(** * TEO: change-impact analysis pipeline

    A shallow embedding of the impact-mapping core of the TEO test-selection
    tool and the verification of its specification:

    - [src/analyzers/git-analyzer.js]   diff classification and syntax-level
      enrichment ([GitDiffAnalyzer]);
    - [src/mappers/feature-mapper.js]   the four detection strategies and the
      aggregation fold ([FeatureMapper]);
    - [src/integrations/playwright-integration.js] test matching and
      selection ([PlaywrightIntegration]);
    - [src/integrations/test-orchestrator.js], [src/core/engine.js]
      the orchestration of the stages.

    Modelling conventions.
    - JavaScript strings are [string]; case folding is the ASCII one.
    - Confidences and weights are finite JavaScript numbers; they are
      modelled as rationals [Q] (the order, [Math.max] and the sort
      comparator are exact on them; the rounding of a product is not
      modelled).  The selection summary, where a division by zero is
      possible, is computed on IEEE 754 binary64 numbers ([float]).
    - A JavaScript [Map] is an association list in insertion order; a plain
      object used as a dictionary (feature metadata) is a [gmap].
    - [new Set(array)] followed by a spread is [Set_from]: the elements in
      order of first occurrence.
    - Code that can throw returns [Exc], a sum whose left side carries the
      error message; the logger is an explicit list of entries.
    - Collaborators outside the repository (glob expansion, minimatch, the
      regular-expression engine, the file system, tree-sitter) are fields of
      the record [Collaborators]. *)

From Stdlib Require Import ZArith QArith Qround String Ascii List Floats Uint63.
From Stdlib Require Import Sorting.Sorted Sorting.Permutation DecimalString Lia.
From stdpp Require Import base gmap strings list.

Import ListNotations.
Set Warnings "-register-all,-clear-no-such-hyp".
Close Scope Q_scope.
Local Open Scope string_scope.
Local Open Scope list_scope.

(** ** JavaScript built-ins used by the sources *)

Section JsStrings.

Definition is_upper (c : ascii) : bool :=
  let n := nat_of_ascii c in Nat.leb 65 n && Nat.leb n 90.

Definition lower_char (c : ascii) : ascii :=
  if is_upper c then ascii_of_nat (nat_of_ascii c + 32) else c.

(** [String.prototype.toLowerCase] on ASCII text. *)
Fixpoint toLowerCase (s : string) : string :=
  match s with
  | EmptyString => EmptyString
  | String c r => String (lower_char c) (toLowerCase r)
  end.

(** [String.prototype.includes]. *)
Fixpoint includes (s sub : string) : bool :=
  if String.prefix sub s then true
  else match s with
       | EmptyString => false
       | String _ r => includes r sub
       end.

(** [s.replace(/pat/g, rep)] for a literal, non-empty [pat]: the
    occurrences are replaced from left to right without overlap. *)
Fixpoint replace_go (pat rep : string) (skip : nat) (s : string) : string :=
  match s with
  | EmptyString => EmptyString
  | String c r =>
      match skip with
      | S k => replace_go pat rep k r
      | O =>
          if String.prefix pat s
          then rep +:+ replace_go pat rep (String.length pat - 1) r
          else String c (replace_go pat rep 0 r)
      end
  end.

^^^^^^^^^^^^^^^^

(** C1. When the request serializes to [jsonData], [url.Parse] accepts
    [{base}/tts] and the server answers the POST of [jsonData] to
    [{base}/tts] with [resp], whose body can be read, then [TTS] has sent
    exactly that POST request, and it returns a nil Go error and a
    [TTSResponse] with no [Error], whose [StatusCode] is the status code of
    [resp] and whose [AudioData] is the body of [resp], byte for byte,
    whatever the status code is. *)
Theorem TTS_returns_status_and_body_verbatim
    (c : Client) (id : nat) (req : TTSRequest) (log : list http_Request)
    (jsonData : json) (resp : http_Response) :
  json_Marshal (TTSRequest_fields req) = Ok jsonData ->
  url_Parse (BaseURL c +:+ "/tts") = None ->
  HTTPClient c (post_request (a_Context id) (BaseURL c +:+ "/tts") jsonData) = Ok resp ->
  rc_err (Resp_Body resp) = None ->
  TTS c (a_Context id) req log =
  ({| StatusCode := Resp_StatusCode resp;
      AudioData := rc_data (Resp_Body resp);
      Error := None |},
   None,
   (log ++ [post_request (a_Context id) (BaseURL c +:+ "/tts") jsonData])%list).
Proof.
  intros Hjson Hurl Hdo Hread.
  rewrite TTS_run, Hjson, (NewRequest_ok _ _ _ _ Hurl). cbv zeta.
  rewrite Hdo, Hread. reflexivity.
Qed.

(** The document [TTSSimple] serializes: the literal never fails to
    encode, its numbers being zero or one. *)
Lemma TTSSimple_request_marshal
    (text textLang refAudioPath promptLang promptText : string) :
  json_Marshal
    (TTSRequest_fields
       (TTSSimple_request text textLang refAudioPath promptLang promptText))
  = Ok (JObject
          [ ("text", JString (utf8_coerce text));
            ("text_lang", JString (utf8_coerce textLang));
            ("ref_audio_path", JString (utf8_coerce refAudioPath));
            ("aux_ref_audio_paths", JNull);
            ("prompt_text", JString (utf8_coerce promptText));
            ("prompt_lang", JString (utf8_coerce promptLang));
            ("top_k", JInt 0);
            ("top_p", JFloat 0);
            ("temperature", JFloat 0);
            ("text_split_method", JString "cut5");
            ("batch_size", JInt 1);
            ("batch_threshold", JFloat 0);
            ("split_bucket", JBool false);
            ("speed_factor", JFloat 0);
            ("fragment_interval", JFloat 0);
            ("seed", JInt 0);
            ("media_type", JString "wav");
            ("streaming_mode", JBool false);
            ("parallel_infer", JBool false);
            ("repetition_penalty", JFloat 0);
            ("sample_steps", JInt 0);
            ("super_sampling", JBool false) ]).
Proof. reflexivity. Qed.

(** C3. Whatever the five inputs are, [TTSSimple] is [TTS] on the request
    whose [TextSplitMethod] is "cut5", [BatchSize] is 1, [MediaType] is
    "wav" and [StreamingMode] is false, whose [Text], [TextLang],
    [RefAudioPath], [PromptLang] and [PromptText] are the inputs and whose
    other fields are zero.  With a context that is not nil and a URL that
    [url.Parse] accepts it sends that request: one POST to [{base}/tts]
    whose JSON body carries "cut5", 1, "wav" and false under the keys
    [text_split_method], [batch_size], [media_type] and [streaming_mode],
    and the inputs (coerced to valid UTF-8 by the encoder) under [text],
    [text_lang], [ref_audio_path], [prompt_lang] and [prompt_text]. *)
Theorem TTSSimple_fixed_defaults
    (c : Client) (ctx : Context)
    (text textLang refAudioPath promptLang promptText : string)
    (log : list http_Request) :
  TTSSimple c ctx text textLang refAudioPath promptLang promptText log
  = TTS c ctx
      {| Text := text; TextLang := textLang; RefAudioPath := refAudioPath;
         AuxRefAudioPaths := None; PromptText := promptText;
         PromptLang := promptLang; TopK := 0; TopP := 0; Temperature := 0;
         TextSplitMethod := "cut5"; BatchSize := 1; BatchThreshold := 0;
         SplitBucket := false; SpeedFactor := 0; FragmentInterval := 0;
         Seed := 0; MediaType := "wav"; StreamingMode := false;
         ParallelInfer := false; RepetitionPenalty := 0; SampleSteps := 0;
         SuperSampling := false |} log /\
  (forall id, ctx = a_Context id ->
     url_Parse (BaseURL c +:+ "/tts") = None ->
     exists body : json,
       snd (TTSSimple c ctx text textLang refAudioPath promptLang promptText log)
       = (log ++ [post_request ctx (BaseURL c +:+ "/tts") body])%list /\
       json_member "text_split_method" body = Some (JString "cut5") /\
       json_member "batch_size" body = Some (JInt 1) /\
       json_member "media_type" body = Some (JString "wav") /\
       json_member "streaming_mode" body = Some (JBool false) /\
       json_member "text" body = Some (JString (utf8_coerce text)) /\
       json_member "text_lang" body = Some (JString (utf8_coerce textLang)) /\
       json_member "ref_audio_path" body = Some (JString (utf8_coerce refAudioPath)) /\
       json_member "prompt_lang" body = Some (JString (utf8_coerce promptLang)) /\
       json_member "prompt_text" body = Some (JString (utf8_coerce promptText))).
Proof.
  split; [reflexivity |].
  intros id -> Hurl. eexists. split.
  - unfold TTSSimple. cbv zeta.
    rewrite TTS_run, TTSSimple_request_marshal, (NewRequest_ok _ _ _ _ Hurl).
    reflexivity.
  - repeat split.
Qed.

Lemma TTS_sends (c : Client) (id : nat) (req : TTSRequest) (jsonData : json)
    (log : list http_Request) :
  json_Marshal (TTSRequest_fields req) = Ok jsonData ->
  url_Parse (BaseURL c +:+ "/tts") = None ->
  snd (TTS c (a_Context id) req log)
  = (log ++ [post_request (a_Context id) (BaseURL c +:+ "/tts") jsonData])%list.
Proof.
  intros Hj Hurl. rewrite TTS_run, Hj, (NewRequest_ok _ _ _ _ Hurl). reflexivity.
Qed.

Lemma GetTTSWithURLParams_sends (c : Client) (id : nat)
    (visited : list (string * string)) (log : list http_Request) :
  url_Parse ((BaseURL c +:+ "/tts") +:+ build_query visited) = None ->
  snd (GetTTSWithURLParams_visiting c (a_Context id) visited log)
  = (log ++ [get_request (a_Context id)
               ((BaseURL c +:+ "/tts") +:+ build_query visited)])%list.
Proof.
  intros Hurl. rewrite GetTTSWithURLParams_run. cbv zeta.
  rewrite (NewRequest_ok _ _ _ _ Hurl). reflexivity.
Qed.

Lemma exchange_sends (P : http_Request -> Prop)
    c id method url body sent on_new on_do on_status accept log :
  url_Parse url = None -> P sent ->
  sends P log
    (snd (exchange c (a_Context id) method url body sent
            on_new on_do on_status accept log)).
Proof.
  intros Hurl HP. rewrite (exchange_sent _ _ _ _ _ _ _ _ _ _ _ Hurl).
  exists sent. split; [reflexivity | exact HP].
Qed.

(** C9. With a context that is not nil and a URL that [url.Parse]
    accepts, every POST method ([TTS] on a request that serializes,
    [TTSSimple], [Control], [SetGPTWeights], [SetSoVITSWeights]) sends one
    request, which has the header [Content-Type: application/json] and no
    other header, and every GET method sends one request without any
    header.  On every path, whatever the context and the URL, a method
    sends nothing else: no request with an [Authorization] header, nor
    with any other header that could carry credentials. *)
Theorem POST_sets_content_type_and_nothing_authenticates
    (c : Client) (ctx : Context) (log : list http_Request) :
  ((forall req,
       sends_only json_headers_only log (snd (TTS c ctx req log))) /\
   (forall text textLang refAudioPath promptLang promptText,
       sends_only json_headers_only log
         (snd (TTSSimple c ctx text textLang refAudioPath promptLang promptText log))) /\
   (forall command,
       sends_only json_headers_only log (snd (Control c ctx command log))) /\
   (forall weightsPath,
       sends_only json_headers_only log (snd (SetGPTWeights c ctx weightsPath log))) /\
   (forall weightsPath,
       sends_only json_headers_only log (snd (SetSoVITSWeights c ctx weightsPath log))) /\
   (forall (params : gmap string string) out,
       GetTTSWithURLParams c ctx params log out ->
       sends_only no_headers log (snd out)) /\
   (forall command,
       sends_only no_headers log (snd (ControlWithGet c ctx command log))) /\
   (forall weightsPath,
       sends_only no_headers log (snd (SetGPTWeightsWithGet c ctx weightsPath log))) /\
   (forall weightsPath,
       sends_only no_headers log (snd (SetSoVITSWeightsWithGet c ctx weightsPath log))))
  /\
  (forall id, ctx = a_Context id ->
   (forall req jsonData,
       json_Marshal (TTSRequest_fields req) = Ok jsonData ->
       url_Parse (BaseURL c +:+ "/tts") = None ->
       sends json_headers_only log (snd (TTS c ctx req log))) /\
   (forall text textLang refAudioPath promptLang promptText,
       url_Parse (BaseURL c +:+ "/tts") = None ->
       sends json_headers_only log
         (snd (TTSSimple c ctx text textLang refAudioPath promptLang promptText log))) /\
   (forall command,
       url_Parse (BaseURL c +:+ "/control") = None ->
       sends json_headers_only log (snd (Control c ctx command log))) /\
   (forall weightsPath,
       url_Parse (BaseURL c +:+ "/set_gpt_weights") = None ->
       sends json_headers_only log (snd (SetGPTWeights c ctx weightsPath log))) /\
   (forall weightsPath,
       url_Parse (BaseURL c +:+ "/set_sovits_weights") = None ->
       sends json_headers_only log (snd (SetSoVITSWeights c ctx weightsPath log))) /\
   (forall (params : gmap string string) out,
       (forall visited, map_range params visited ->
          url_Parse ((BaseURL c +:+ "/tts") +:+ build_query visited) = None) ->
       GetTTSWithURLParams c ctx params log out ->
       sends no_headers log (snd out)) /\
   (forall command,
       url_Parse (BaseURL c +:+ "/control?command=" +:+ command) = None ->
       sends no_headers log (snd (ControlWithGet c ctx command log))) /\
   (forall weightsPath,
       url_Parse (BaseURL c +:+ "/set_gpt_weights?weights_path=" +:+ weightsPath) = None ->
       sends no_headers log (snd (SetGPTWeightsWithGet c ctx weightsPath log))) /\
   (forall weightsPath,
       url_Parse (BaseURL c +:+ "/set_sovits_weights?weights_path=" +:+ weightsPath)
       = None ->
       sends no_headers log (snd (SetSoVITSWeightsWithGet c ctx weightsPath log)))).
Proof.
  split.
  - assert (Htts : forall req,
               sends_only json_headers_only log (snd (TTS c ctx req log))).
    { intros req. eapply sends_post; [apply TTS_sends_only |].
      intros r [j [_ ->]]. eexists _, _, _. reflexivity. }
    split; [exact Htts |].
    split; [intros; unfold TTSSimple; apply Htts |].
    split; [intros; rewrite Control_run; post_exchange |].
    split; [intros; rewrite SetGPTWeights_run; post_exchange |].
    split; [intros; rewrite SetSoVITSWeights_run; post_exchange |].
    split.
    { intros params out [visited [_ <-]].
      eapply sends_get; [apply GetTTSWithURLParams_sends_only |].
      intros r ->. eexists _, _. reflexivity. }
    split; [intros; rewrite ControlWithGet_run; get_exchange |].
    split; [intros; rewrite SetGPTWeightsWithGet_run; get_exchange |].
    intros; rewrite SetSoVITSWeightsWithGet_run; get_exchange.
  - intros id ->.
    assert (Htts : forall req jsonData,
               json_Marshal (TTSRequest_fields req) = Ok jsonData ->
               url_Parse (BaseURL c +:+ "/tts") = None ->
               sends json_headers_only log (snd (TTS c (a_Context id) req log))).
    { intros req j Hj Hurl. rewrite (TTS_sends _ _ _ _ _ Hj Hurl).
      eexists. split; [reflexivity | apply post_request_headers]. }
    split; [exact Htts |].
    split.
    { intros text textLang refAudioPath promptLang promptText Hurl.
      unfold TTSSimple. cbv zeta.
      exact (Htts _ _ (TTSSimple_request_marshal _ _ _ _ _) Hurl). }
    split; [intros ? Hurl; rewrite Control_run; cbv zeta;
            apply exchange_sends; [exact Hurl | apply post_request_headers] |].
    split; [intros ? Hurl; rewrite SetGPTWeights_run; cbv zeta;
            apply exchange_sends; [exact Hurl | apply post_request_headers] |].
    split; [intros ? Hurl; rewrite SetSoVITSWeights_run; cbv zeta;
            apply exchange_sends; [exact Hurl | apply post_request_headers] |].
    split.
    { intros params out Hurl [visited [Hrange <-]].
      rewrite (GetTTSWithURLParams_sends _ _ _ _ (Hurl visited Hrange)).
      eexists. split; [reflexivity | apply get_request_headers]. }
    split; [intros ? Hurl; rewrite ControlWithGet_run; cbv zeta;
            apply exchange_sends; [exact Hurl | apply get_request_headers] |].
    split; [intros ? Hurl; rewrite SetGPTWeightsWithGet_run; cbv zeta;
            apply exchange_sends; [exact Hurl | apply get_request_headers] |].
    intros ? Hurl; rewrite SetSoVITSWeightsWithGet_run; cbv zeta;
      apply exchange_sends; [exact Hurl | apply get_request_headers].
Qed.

^^^^^^^^^^^^^^^^

Given the data above, transcribe exactly the lines from the one containing "(** * TEO: change-impact analysis pipeline" down to the one containing "aggregation fold ([FeatureMapper]);", and no others.

(** * TEO: change-impact analysis pipeline

    A shallow embedding of the impact-mapping core of the TEO test-selection
    tool and the verification of its specification:

    - [src/analyzers/git-analyzer.js]   diff classification and syntax-level
      enrichment ([GitDiffAnalyzer]);
    - [src/mappers/feature-mapper.js]   the four detection strategies and the
      aggregation fold ([FeatureMapper]);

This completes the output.